Audience engagement during the entire story cycle

Audiences can be engaged and encouraged to participate during the entire story development and publication process – both with face-to-face events and through social media and other communication channels. The Constructive Institute has mapped out a plan in which a variety of actors – from the general public to decision-makers and other stakeholders – can enrich reporting.  

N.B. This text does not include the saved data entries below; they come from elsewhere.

(* ===== verification/HttpApi.v ===== *)
(** * Requests and responses of the REST API ([internal/controller/api/utils.go])

    A handler works on a state that holds the [response] being written.  The
    request's context carries the principal the authentication put there
    ([Middlewares]). *)

From S2P Require Import Prelude GoStrings GoNumTime Json JsonFacts GoUrl Domain Pagination.
From stdpp Require Import options.

(** ** The response writer of [net/http] *)

Record response := {
  rs_header : list (string * string);
  rs_status : option Z;              (** once written, on the wire *)
  rs_reported : Z;                   (** of the last [WriteHeader]: what the metrics see *)
  rs_body : string;
}.

Definition empty_response : response := {|
  rs_header := []; rs_status := None; rs_reported := 200; rs_body := EmptyString |}.

(** [w.Header().Set(k, v)]; no effect once the header is written. *)
Definition Header_Set (k v : string) : M response unit := modify (λ r,
  match rs_status r with
  | None => {| rs_header := filter (λ kv : string * string, kv.1 ≠ k) (rs_header r) ++ [(k, v)];
               rs_status := None; rs_reported := rs_reported r; rs_body := rs_body r |}
  | Some _ => r
  end).

(** [w.WriteHeader(status)]; superfluous calls are ignored. *)
Definition WriteHeader (status : Z) : M response unit := modify (λ r, {|
  rs_header := rs_header r;
  rs_status := Some (default status (rs_status r));
  rs_reported := status;
  rs_body := rs_body r |}).

(** [w.Write(bytes)] *)
Definition Write (bytes : string) : M response unit := modify (λ r,
  {| rs_header := rs_header r; rs_status := Some (default 200%Z (rs_status r));
     rs_reported := rs_reported r; rs_body := rs_body r +:+ bytes |}).

(** [http.Error(w, error, code)] *)
Definition http_Error (error : string) (code : Z) : M response unit :=
  Header_Set "Content-Type" "text/plain; charset=utf-8";;
  Header_Set "X-Content-Type-Options" "nosniff";;
  WriteHeader code;;
  Write (error +:+ str1 "010").

(** ** Writing JSON *)

(** A payload: nil, or what encodes to a document ([None]: it cannot be encoded). *)
Inductive payload := NoPayload | Payload (d : option jdoc).

Definition writeJSONResponse (status : Z) (p : payload) : M response unit :=
  Header_Set "Content-Type" "application/json; charset=UTF-8";;
  WriteHeader status;;
  match p with
  | NoPayload => mret tt
  | Payload (Some d) => Write (render d +:+ str1 "010")
  | Payload None => http_Error "Unable to encode payload!" 422
  end.

Definition doc_errorResponse (title : string) (status : Z) (detail : string) : jdoc :=
  JObj [("title", jstring title); ("status", jint status); ("detail", jstring detail)].

(** The pattern of every error path: an [errorResponse], written with its status. *)
Definition writeErrorResponse (title : string) (status : Z) (detail : string) : M response unit :=
  writeJSONResponse status (Payload (Some (doc_errorResponse title status detail))).

Definition writeInvalidInputResponse (err : error) : M response unit :=
  writeErrorResponse "Unable to process input parameters" 400 (Error err).

(** ** Reading JSON *)

(** [http.MaxBytesReader(w, body, n)]: the bytes it lets through, and whether the
    body is longer. *)
Fixpoint MaxBytesReader (body : string) (n : Z) : string * bool :=
  match body with
  | EmptyString => (EmptyString, false)
  | String a body' =>
      if (n <=? 0)%Z then (EmptyString, true)
      else let '(s, more) := MaxBytesReader body' (n - 1) in (String a s, more)
  end.

Definition max_body : Z := 1048576.

Definition malformed_json : error := ErrText "Request body includes malformed json".
Definition missing_fields : error := ErrText "Request body is missing required fields".
Definition extra_json : error := ErrText "Request body must only contain one json object".

(** [decodeJSON(body, &data)] for a struct with these fields, [valid] being its
    validation tags.  The document [null] makes [data] itself nil, and the
    validator's error is then not of the type the code asserts. *)
Definition decodeJSON {W S} (fields : list (field S)) (s0 : S) (valid : S → bool) (body : string)
    : M W (S + error) :=
  let '(bytes, cut) := MaxBytesReader body max_body in
  match DecodeStream bytes with
  | None => mret (inr malformed_json)
  | Some (d, rest) =>
      match d with
      | JObj _ =>
          match decode_struct fields s0 d with
          | None => mret (inr malformed_json)
          | Some s => mret (if valid s then (if More rest then inr extra_json else inl s)
                            else inr missing_fields)
          end
      | JNull =>
          if cut && bool_decide (rest = EmptyString) then mret (inr malformed_json)
          else panic "interface conversion: error is *validator.InvalidValidationError"
      | _ => mret (inr malformed_json)
      end
  end.

(** [validate:"required"] on a string and on an int *)
Definition required (s : string) : bool := negb (bool_decide (s = EmptyString)).
Definition required_int (z : Z) : bool := negb (bool_decide (z = 0%Z)).

(** ** Principals ([internal/middlewares/principal.go]) *)

Inductive Principal :=
| serviceToServicePrincipal (account clientID orgID : string)
| identityPrincipal (account orgID : string).

Definition principal_account (p : Principal) : string :=
  match p with serviceToServicePrincipal a _ _ | identityPrincipal a _ => a end.
Definition principal_org (p : Principal) : string :=
  match p with serviceToServicePrincipal _ _ o | identityPrincipal _ o => o end.

(** What the authentication leaves in a request's context. *)
Record context := {
  ctx_principal : option (string * string * string);   (** account, client id, org id *)
  ctx_identity : option (string * string);             (** account number, org id *)
  ctx_identity_type : string;
}.
Definition empty_context : context :=
  {| ctx_principal := None; ctx_identity := None; ctx_identity_type := EmptyString |}.

(** [identity.GetIdentity] of an empty context is the zero identity. *)
Definition GetPrincipal (ctx : context) : option Principal :=
  match ctx_principal ctx with
  | Some (account, clientID, orgID) => Some (serviceToServicePrincipal account clientID orgID)
  | None =>
      let '(account, orgID) := default (EmptyString, EmptyString) (ctx_identity ctx) in
      if bool_decide (orgID = EmptyString) then None else Some (identityPrincipal account orgID)
  end.

(** The handlers call methods on the principal without looking whether there is one. *)
Definition the_principal {W} (ctx : context) : M W Principal :=
  match GetPrincipal ctx with
  | Some p => mret p
  | None => panic "invalid memory address or nil pointer dereference"
  end.

(** A request, as the router hands it over. *)
Record request := {
  rq_header : list (string * string);
  rq_url : URL;
  rq_vars : gmap string string;
  rq_body : string;
  rq_ctx : context;
}.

  • Idea development: Before finding a story, see if you can involve the public so you can learn which issues are important to them. You can reach out to them via social media, surveys, newsletters or on other platforms.  
  • Research: Once the story topic has been found, consider involving the public in researching it. That way you can access new knowledge, find sources and get unexpected input by going beyond the “usual suspects”. The goal is to arrive at a mutual understanding of the issue, not just your personal perception of it. 
  • Writing: As the story is coming together, consider reaching out to the public when new issues or angles come up. Maybe it’s a dynamic situation and things are changing frequently. Get input along the way. Do you show members of the public your drafts for input? Some reporters even engage in co-writing strategies. 
  • After publication: Once the story is out there, solicit feedback. How was it received? What were its strengths and shortcomings? Should there be a follow-up piece? Use this feedback to inform which stories you’ll cover in the future and how you’ll cover them. 

22 questions to complicate the narrative

Journalist Amanda Ripley and the Solutions Journalism Network (SJN) promote an approach to conducting interviews on polarizing issues whose roots lie in conflict mediation. Called “Complicating the Narrative”, it aims to introduce more complexity into conversations and help journalists get at the deeper reasons people feel the way they do. SJN has put together a list of 22 questions that can help reporters get beyond the usual talking points and defensive positions common in interviews on hot-button topics.   

Amplify contradictions and widen the lens

  • What is dividing us on this issue?
  • How do you decide which information to trust?
  • What is oversimplified about this issue?
  • Where do you feel torn?
  • Is there any part of the (other side’s) position that makes sense to you?

Understand people’s motivations

  • Why is this important to you?
  • Which experiences have shaped your views?
  • What do you want the other side to understand about you?
  • What do you want to understand about the other side?
  • How has this conflict affected your life?
  • What would change in your life if more people agreed with your stance?
  • What would it be like if people didn’t agree with your stance?

Listen more and better

  • Tell me more about that.
  • How do you feel, telling this story?
  • Where does that (feeling, emotion, position, distrust, paranoia) come from?
  • Can I interrupt you? I want to make sure I have everything right.
  • What’s the question nobody is asking?

Expose people to the other tribe and counter confirmation bias

  • What do you think the other group thinks of you?
  • What do you think the other side wants?
  • What do you already know, and want to understand, about the position on the other side?
  • Help me make sense of this. Because a lot of other people are saying ‘X’…
  • Is there anything about how the media portrays you or people with your views that feels inaccurate?